(* ===== verification/Events.v ===== *)
(** What the gateway's tasks ask of the outside world: the clock, random ids,
    metrics, the body of the request, the upstreams and Redis.  The answers are
    the oracle's (Prog.v); [Alone] is an oracle for concrete runs. *)
From S2P Require Import Prelude RustStd Prog RateLimit Http Telemetry.

(** The [reqwest] call of one attempt, and what it gives. *)
Record SendRequest `{Http} := mkSend {
  sr_method : string;
  sr_url : string;
  sr_headers : HeaderMap;
  sr_body : string;
  sr_timeout : Duration;
}.

Record SendError := mkSendError { is_connect : bool }.

Record UpstreamResponse `{Http} := mkUpResp { ur_status : Z; ur_headers : HeaderMap }.

Arguments mkSend {H} sr_method sr_url sr_headers sr_body sr_timeout.
Arguments mkUpResp {H} ur_status ur_headers.

Inductive MetricOp : Type := Inc | Dec | Observe (d : Duration) | SetTo (v : Z).

#[export] Instance MetricOp_eq_dec : EqDecision MetricOp.
Proof. solve_decision. Defined.

(** The updates a collector has. *)
Definition op_fits (k : Telemetry.Kind) (op : MetricOp) : bool :=
  match k, op with
  | Telemetry.IntCounterVec, Inc | Telemetry.HistogramVec _, Observe _ => true
  | Telemetry.IntGauge, (Inc | Dec) | Telemetry.IntGaugeVec, SetTo _ => true
  | _, _ => false
  end.

Inductive GwE `{Http} : Type → Type :=
| ENowG : GwE Instant
| EUuid : GwE string
| EMetric (d : Telemetry.Desc) (labels : list string) (op : MetricOp) : GwE unit
| EReadBody (max : Z) : GwE (Result string string)
| ESend (r : SendRequest) : GwE (Result SendError UpstreamResponse)
| EReadResponse : GwE (Result string string)
| EProbe (url : string) (timeout : Duration) : GwE (Result string Z)
| ERedisIncr (key : string) : GwE (Result string Z)
| ERedisExpire (key : string) (secs : Z) : GwE (Result string unit)
| ERedisTtl (key : string) : GwE (Result string Z).

#[export] Instance clock_gw `{Http} : Clock GwE := ENowG.

#[export] Instance redis_gw `{Http} : RateLimit.Redis.RedisConn GwE := {|
  RateLimit.Redis.ev_incr := ERedisIncr;
  RateLimit.Redis.ev_expire := ERedisExpire;
  RateLimit.Redis.ev_ttl := ERedisTtl;
|}.

(** The clock gives times in [T]; nothing is known of the other answers. *)
Definition clock_in `{Http} (T : Instant → Prop) : ∀ X, GwE X → X → Prop := λ X e,
  match e in GwE X return X → Prop with ENowG => T | _ => λ _, True end.

(** [metrics.d.with_label_values(labels).op()]. *)
Definition metric `{Http} {S} (d : Telemetry.Desc) (labels : list string) (op : MetricOp)
    : prog GwE S unit :=
  if Telemetry.labels_fit d labels then ext (EMetric d labels op)
  else panic "inconsistent cardinality".

(** The upstream calls of a trace. *)
Definition send_of `{Http} (ob : Obs GwE) : option SendRequest :=
  match ob with
  | Called (ESend r) _ => Some r
  | _ => None
  end.
Definition sends `{Http} (t : list (Obs GwE)) : list SendRequest := omap send_of t.

(** One upstream call with the answer it got ([None]: the call was dropped). *)
Definition call_of `{Http} (ob : Obs GwE)
    : option (SendRequest * option (Result SendError UpstreamResponse)) :=
  match ob with
  | @Called _ X e answer =>
      match e in GwE X return option X → _ with
      | ESend r => λ answer, Some (r, answer)
      | _ => λ _, None
      end answer
  end.
Definition calls `{Http} (t : list (Obs GwE))
    : list (SendRequest * option (Result SendError UpstreamResponse)) := omap call_of t.

(** The metric updates of a trace. *)
Definition metric_of `{Http} (ob : Obs GwE) : option (Telemetry.Desc * list string * MetricOp) :=
  match ob with
  | Called (EMetric d ls op) _ => Some (d, ls, op)
  | _ => None
  end.
Definition metrics `{Http} (t : list (Obs GwE))
    : list (Telemetry.Desc * list string * MetricOp) := omap metric_of t.

Section traces.
Context `{Http}.

Lemma calls_app t t' : calls (t ++ t') = calls t ++ calls t'.
Proof. apply omap_app. Qed.

Lemma metrics_app t t' : metrics (t ++ t') = metrics t ++ metrics t'.
Proof. apply omap_app. Qed.

Lemma sends_calls t : sends t = (calls t).*1.
Proof.
  unfold sends, calls. induction t as [|[X e a] t IH]; [done|]. simpl.
  destruct e; simpl; first [exact IH | f_equal; exact IH].
Qed.
End traces.

(** ** Concrete runs *)
Section alone.
Context `{Http}.

(** The answers of a quiet world: the clock at each step, the random ids, the
    body of the request, the upstreams, the body of their answer, the counter of
    Redis and the health probes. *)
Record World := {
  w_now : nat → Instant;
  w_uuid : string;
  w_body : Result string string;
  w_up : SendRequest → Result SendError UpstreamResponse;
  w_read : Result string string;
  w_redis : Z;
  w_probe : Result string Z;
}.

Definition world_answer (w : World) (n : nat) {X} (e : GwE X) : X :=
  match e with
  | ENowG => w_now w n
  | EUuid => w_uuid w
  | EMetric _ _ _ => ()
  | EReadBody _ => w_body w
  | ESend r => w_up w r
  | EReadResponse => w_read w
  | EProbe _ _ => w_probe w
  | ERedisIncr _ => Ok (w_redis w)
  | ERedisExpire _ _ => Ok ()
  | ERedisTtl _ => Ok 1%Z
  end.

Definition alone_in {S} (w : World) : Oracle GwE S := {|
  o_rely := λ _ s, s;
  o_ext := λ n X e, world_answer w n e;
  o_await := λ n X e, Some (world_answer w n e);
|}.
End alone.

....

**What you will do:** Copy out only the lines of the records above from the one with "match e in GwE X return X" through the one with "(** The metric updates of a trace. *)", exactly as they stand, both included.

**Response for this exercise:**
  match e in GwE X return X → Prop with ENowG => T | _ => λ _, True end.

(** [metrics.d.with_label_values(labels).op()]. *)
Definition metric `{Http} {S} (d : Telemetry.Desc) (labels : list string) (op : MetricOp)
    : prog GwE S unit :=
  if Telemetry.labels_fit d labels then ext (EMetric d labels op)
  else panic "inconsistent cardinality".

(** The upstream calls of a trace. *)
Definition send_of `{Http} (ob : Obs GwE) : option SendRequest :=
  match ob with
  | Called (ESend r) _ => Some r
  | _ => None
  end.
Definition sends `{Http} (t : list (Obs GwE)) : list SendRequest := omap send_of t.

(** One upstream call with the answer it got ([None]: the call was dropped). *)
Definition call_of `{Http} (ob : Obs GwE)
    : option (SendRequest * option (Result SendError UpstreamResponse)) :=
  match ob with
  | @Called _ X e answer =>
      match e in GwE X return option X → _ with
      | ESend r => λ answer, Some (r, answer)
      | _ => λ _, None
      end answer
  end.
Definition calls `{Http} (t : list (Obs GwE))
    : list (SendRequest * option (Result SendError UpstreamResponse)) := omap call_of t.

(** The metric updates of a trace. *)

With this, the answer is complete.